Columbia University allows what?

http://blogs.wsj.com/law/2014/12/08/...

Postpone exams because you're upset with grand jury decisions and they're providing counseling? What the f*ck is going on here? What happens if they lose a case and have to go to court the next day? "Sorry your honor, I'm traumatized by a recent loss of a case.' This seems a bit ridiculous.

Perhaps it has to do with trying to let them maintain/regain hope in the system they're studying to serve prior to exams? Even with that mindset it seems rather odd though.

Well, dedicating years of your life and tens of thousands of dollars to learning to meaningfully participate in a system that just made it exceedingly clear that the application of law and justice, the thing you're laboring over, doesn't actually mean sh*t when it's boots on the ground...

Also, if any students are involved in law clinic or interning with public defense they've probably been busy standing as public observers or pitching in for arrested protestors this past week.

There's a suggestion it was requested by the Black Law Students Alliance at Columbia, because some of their members are seriously questioning their career choice after the events of the last few weeks. And I find it plausible that a black law student today might have serious angst about the potential effectiveness of both the law and his/her role in it... Not to mention sleep lost protesting and the attendant emotional stress.

Not so much of a much, to me. I never knew professors to give the same exam twice, and the make-up exam was usually harder, just to make a point.

Robear wrote:

There's a suggestion it was requested by the Black Law Students Alliance at Columbia, because some of their members are seriously questioning their career choice after the events of the last few weeks. And I find it plausible that a black law student today might have serious angst about the potential effectiveness of both the law and his/her role in it... Not to mention sleep lost protesting and the attendant emotional stress.

Not so much of a much, to me. I never knew professors to give the same exam twice, and the make-up exam was usually harder, just to make a point.

The punative style of education is mostly going away.

http://www.washingtonpost.com/news/p...

“Despite the genuine trauma that law students may honestly feel about the Ferguson and Garner decisions, as lawyers, they are going to be dealing with tragedies many times worse,” defense lawyer Benjamin Brafman told the New York Times. “If law students cannot function with difficult issues like these, maybe they should not try and become lawyers.”

Columbia Lets Law Students Delay Exams After Garner and Brown Decisions (NY Times)

David Rudenstine, a constitutional law professor at the Benjamin N. Cardozo School of Law and a former dean there, said he entered law school at N.Y.U. in 1967, the year before the Rev. Dr. Martin Luther King Jr. and Senator Robert F. Kennedy were assassinated. “I don’t remember there being anything like this done then,” he said.

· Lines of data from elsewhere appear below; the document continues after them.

(* ===== verification/Prelude.v ===== *)
(** * sys-amneziawg: a verification development

    sys-amneziawg is an AmneziaWG (obfuscated WireGuard) client for a games console:
    one C program that reads a configuration file, performs the Noise handshake with
    a server over UDP, wraps the packets of an lwIP network interface into the tunnel
    and relays the console's own TLS connections through it, reading the host to
    connect to out of their ClientHello. The program's own code is src/source/*.c and
    src/source/crypto; src/source/lwip is the vendored TCP/IP stack.

    ** Layout

    Each file of this library models the C file (or pair of files) it is named after;
    a definition bears the name of the C function, type or macro it translates.

    - [Prelude]: machine words, byte strings, the outcome type [res], record update.
    - [Cstr]: the C library's string functions on lists of bytes.
    - [Awg]: awg.h, the configuration and template types, and the entropy stream
      behind [awg_random_bytes] (awg_rand.c).
    - [Crypto], [ChaCha20], [Poly1305], [AEAD], [Blake2s], [X25519]: src/source/crypto.
    - [Noise]: awg_noise.c, both roles of the handshake, header protection and
      transport packets.
    - [Session]: awg_session.c, keypairs, counters, the replay window and timers.
    - [Obf]: awg_obf.c, base64 and the obfuscation templates.
    - [Config] and [ConfigText]: awg_config.c, the loader; the writer it inverts.
    - [IpProbe]: awg_ipprobe.c, the DNS query packet and the reply parser.
    - [Proxy], [ProxySni], [ProxyRun]: awg_proxy.c. [Proxy] has its data, operations
      and lwIP callbacks; [ProxySni] what the ClientHello walk and the host filter
      do; [ProxyRun] the runs of the connection table.
    - [Power]: awg_power.c, the reader of the play-event log.
    - [Timeouts]: lwip/core/timeouts.c, the timers that awg_netif_poll drives.
    - [Pbuf]: the two copies of lwip/core/pbuf.c that the tunnel and the proxy use, on
      chains written as lists of payloads; [PbufPool]: the pool of lwip/core/memp.c and
      the chains of pbuf.c as they are in memory, with pointers and reference counts.
    - [ProxyMem], [ProxyPool]: the parts of awg_proxy.c and awg_netif.c that touch packet
      buffers, in that memory, and the machine made of proxy, stack and pool.
    - [Netif]: awg_netif.c, the tunnel as an lwIP interface.
    - [Chksum], [Ip4], [IpReass], [IpFrag], [Icmp], [Ip4Input]: lwIP's IPv4, on the one
      interface that the tunnel is. [Chksum]: inet_chksum.c; [Ip4]: the way out, ip4.c and
      the fragmentation of ip4_frag.c; [IpReass]: the reassembly of ip4_frag.c, and
      [IpFrag]: the one against the other; [Icmp]: icmp.c; [Ip4Input]: the way in, ip4.c,
      which calls [IpReass] and [Icmp] and hands the rest to TCP and UDP. Here a packet is a
      chain of links, each its address in memory and its bytes.
    - [Udp]: udp.c on both sides of these: its control blocks, what it gives to [Ip4] and
      what it does with what [Ip4Input] hands up.
    - [Http]: the HTTP probe of main_switch.c.
    - [Main], [MainRun], [MainFlow], [MainProps]: the main loop of main_switch.c over
      all the above: its stages, the invariants of its runs, the loop as a driver of
      the proxy, and what it guarantees.
    - [Boot]: the clocks of awg_rand.c and lwip_port/sys_arch.c, the services, and
      main_switch.c's way to the loop or past it.
    - [Host]: main_host.c, the harness that runs the parts against each other.

    ** Conventions

    A [w]-bit integer is a [Z] with its wrap-around written out; a byte string is a
    [list Z]; a C string is the bytes before its terminator. A function that writes
    into memory of its caller returns the new contents. [res] separates the code's
    own error return ([Err]) from an access outside an object ([Fault]), which the
    safety theorems exclude. Randomness is a position in an abstract stream ([Entropy]);
    the clock and the results of system and lwIP calls are arguments. X25519 is used
    by the handshake through the class [Curve], whose laws ([CurveLaws]) the theorem
    on agreement assumes: the commutation of scalar multiplication is a fact about
    the curve, not about this code, and the instance for the code itself is
    [x25519_curve].

    An operation that acts on lwIP or on a socket returns the list of its actions
    ([Proxy.action], [http_action], [main_action]) with the new state. lwIP calls back
    into the program only from within the program's calls into it; the main loop is
    therefore a composition of stages, each call that runs the stack taking the list
    of the callbacks it makes ([stack_event]), and a callback that is not registered
    at that moment ([registered]) does nothing.

    ** What the theorems show

    - The primitives equal independent definitions of their standards: ChaCha20 and
      Poly1305 (RFC 7539), BLAKE2s (RFC 7693), the Montgomery ladder of X25519 (RFC
      7748), HKDF; the AEAD opens what it seals and accepts nothing whose tag differs.
    - The handshake run between two parties derives crossed keys; framing and
      transport are inverse to each other; a rejected datagram is restored.
    - Along every run of a session no nonce is used twice and no counter accepted
      twice; the replay bitmap is exactly the 64-wide window; old keys are erased.
    - The loader accepts only well-formed configurations, reports the first refused
      line, and inverts a writer; templates print, parse and render as specified.
    - The DNS query is built exactly and the reply parser is safe on any bytes and
      right on well-formed replies; so are the ClientHello walk and the host filter.
    - Along every run of the proxy its table is well formed, only permitted hosts are
      looked up and connected to, the counters balance and idle slots are reclaimed;
      each connection carries its bytes both ways with none lost, repeated, reordered
      or crossed with another's.
    - In memory the proxy does to the chains what it does to the lists: along every run
      each block of the pool is free or in exactly one chain, so none is lost or freed
      twice; and one client that does not read can take all of them without leaving the
      receive window.
    - lwIP's timers on 32 bits do what they would do on unbounded time as long as they are
      looked at every 24 days, and what happens when they are not.
    - The reader of the power log answers at each look for exactly the entries written since
      the last one it read, so it misses no transition and reports none twice; a packet of
      lwIP reaches the stack at the other end of the tunnel.
    - lwIP's checksums are RFC 1071's; a payload that goes in at IPv4's output comes out of the
      other host's input, whole or cut into fragments that arrive in any order, if the
      reassembly queue there has room; for which lengths there is a surplus fragment, and
      that the payload comes out without it when it is the last to come; nothing unchecked
      reaches the layer above; the reassembly queue stays within its bounds whatever
      arrives; echoes are answered.
    - A UDP datagram of any other length arrives, under the same conditions, at the callback
      that listens for it with the bytes that were sent; the control blocks never contend for
      one, and free ports do not run out.
    - The main loop, whatever the calls, the datagrams and lwIP do: no pass faults, that is,
      none of its accesses to a datagram or a buffer that [Fault] stands for leaves it; the
      session is always one its own operations reach, so its nonces stay unique across
      rebuilds; descriptors are neither leaked nor used once closed, as long as
      [socket] succeeds (and what happens when it does not); rebuilds are spaced; a
      lost tunnel comes back; strangers' datagrams have no effect.
    - From the module's start: what it takes to reach that loop, the time it may take,
      and that every other way ends with nothing open and no key in memory.
    - The host harness passes, check by check, on every configuration that fits it: the
      parts agree with each other as its author meant them to; and which of its checks do
      not test what they say.

    ** Bounds and fuel

    Loops over lists are structural. The others carry fuel computed from the length
    of their input, and the theorems are stated on the functions that supply it, so
    enough fuel is part of what is proved: [b64_encode_loop], [parse_loop], [dns_loop]
    and [config_loop] take one more unit than they have bytes to consume. The walks
    over packets of [IpProbe] and [ProxySni] likewise; [drain] has the code's own
    bound, sixty-four datagrams. A walk along a chain in memory has one unit more than
    there are allocated blocks, and the fuel of [Proxy.pump_down] is one unit more than
    there are links and bytes to hand on. A check of lwIP's timers fires each at most
    twice, so the seven rounds of [sys_check_timeouts] suffice. [frag_loop] takes a unit for
    each byte of the datagram and uses one for each fragment; [remove_oldest_loop] has one
    more than there are datagrams, and frees one in each round. [new_port_loop] has a round
    for each port, and finds a free one in nine, as there are eight control blocks.

    ** Not modelled

    Allocation failure in awg_obf.c; the contents of uninitialised memory; x25519.c's
    signing functions, which nothing calls; of main_switch.c the log lines, and the lines
    after the loop, which nothing reaches since nothing sets [g_stop]; what main_host.c
    prints besides its checks. Of lwIP its TCP, DNS and raw sockets, the list of its
    interfaces, and the packet buffers in memory of other kinds than [PBUF_POOL]; where the
    heap puts them is an argument. The main loop takes what lwIP does as an input, restricted
    only to the callbacks that are registered: [Ip4Input] is not run inside it, for what
    comes out of it goes to TCP, which is not modelled. The invariant of [Udp] is for an
    interface that keeps its address, as the tunnel's does ([address_change_clash]). *)
From Stdlib Require Export ZArith Lia Bool String.
From stdpp Require Export base numbers option list.
Open Scope list_scope.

He said he could see how young, idealistic law students might be profoundly affected. “It may well be that people feel as if something important was just stolen from them, and it undermines some commitment that they have to this endeavor they’ve embarked upon,” he said.

Still, Mr. Rudenstine said: “Law schools also have a tradition of being very tough-minded about these things. If you have an exam, it happens. That’s the schedule.”

I'm really still figuring out my own reaction. Having been in higher ed for some time now, I'm also somewhat cynical. Not only due to the protests, but a recent art display on campus responding to them, we've been instructed to be sensitive to students who request make-up exams because they claim they are traumatized. I hope the faculty who grant these requests are just as sensitive to students who have more mundane reasons in asking for a make-up, such as serious illness.

One of my husband's students requested an early grade (that's possible under extraordinary circumstances if 70% of the coursework is complete) because his father needed to have surgery for a brain tumor that might be malignant. It was malignant, and now the father is expected to die within a few months. The father's cognitive abilities are also affected by the size of the tumor, and he no longer recognizes his son. One professor procrastinated and never gave a clear answer, and another said, "Oh, I see. [pause] So when will you be able to take the final?"

And I agree with Robear - many times the make-up exam is harder than the original.

I'll tell you that my wife had a case continued because of the wake of the Grand Jury decisions, so I don't think postponing a law exam is all that out of character. I also know that some of the lawyers when was working with treated the upcoming GJ decision like school kids anticipating snow to get out of school.